Task details: Please return, with no alterations, the lines below from the very first through the one that contains "Definition in_int (z".

────

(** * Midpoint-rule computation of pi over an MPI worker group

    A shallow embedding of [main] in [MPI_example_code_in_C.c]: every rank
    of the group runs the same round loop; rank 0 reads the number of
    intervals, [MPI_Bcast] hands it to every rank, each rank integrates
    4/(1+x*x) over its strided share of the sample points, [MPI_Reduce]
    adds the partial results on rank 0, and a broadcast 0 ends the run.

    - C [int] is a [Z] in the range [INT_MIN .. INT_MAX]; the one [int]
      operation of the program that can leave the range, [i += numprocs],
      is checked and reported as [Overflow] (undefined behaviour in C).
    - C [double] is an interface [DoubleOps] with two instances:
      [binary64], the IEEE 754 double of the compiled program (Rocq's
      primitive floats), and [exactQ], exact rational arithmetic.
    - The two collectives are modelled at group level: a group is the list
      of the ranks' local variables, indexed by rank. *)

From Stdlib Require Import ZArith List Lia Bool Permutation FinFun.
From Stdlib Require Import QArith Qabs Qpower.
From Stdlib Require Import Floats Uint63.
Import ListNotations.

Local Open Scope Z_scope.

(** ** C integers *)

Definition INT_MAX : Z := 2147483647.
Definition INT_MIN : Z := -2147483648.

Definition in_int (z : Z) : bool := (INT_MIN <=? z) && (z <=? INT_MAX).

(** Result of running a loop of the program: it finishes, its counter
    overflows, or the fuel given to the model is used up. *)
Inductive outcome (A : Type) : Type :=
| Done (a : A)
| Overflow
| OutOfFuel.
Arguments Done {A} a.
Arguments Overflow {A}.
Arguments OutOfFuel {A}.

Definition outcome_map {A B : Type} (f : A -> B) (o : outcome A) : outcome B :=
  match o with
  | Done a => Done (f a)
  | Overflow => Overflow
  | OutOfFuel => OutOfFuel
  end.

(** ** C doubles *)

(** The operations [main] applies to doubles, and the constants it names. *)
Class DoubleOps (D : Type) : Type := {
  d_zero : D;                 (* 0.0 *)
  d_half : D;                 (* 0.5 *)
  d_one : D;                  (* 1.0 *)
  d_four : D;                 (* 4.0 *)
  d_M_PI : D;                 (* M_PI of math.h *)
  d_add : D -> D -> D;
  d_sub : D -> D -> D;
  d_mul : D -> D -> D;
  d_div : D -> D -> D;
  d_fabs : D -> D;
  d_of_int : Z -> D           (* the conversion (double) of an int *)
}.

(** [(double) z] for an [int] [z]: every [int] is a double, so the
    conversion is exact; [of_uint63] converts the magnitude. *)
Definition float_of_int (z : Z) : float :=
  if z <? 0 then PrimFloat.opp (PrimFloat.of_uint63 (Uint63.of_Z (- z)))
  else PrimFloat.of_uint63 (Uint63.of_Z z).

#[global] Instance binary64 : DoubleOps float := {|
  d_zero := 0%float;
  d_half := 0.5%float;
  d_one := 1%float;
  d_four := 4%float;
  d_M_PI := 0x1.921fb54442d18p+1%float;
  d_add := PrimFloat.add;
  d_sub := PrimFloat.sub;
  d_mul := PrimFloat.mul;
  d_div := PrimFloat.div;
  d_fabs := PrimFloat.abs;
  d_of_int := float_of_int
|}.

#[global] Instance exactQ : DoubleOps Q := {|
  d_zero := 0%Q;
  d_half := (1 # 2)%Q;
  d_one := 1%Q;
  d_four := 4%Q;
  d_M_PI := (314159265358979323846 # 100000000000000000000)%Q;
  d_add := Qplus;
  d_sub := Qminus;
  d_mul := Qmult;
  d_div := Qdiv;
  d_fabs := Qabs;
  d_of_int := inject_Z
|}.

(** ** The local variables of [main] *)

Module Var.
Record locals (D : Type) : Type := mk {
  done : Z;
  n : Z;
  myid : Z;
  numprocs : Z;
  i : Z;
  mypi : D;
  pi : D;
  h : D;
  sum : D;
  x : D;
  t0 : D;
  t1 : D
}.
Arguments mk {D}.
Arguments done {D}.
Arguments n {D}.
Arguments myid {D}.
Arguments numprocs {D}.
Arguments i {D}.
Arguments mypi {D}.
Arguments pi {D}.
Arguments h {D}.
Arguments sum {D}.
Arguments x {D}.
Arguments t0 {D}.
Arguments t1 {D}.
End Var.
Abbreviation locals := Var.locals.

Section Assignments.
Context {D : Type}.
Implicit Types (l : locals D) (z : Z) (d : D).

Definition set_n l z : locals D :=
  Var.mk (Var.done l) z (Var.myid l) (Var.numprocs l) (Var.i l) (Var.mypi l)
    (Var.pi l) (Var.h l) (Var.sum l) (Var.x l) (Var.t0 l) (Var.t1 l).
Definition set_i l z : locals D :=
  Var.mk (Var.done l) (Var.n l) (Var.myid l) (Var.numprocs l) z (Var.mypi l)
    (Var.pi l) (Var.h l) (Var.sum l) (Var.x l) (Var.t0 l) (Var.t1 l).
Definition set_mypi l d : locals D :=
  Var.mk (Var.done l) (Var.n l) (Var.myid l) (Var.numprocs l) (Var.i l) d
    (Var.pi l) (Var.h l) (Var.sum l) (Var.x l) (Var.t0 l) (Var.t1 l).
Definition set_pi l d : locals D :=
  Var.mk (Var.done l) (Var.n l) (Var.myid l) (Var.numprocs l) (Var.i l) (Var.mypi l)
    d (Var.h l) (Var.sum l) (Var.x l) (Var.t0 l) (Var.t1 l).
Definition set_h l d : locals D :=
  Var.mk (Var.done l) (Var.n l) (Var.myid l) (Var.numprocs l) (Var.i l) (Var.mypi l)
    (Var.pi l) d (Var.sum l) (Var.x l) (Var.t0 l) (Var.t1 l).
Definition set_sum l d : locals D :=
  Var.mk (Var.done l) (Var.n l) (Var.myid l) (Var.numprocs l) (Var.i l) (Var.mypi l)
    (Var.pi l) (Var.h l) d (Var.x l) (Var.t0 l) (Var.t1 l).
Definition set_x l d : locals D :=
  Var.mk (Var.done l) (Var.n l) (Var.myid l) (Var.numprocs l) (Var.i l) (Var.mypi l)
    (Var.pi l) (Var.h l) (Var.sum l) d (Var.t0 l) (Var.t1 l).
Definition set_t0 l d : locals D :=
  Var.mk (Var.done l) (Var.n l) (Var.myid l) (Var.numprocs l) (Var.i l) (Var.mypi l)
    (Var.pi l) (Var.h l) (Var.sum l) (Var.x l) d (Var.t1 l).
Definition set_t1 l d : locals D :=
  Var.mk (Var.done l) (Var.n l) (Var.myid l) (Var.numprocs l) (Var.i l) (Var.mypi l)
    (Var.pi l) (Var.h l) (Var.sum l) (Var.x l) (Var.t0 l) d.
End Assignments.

────

Result of the exercise:
(** * Midpoint-rule computation of pi over an MPI worker group

    A shallow embedding of [main] in [MPI_example_code_in_C.c]: every rank
    of the group runs the same round loop; rank 0 reads the number of
    intervals, [MPI_Bcast] hands it to every rank, each rank integrates
    4/(1+x*x) over its strided share of the sample points, [MPI_Reduce]
    adds the partial results on rank 0, and a broadcast 0 ends the run.

    - C [int] is a [Z] in the range [INT_MIN .. INT_MAX]; the one [int]
      operation of the program that can leave the range, [i += numprocs],
      is checked and reported as [Overflow] (undefined behaviour in C).
    - C [double] is an interface [DoubleOps] with two instances:
      [binary64], the IEEE 754 double of the compiled program (Rocq's
      primitive floats), and [exactQ], exact rational arithmetic.
    - The two collectives are modelled at group level: a group is the list
      of the ranks' local variables, indexed by rank. *)

From Stdlib Require Import ZArith List Lia Bool Permutation FinFun.
From Stdlib Require Import QArith Qabs Qpower.
From Stdlib Require Import Floats Uint63.
Import ListNotations.

Local Open Scope Z_scope.

(** ** C integers *)

Definition INT_MAX : Z := 2147483647.
Definition INT_MIN : Z := -2147483648.

Definition in_int (z : Z) : bool := (INT_MIN <=? z) && (z <=? INT_MAX).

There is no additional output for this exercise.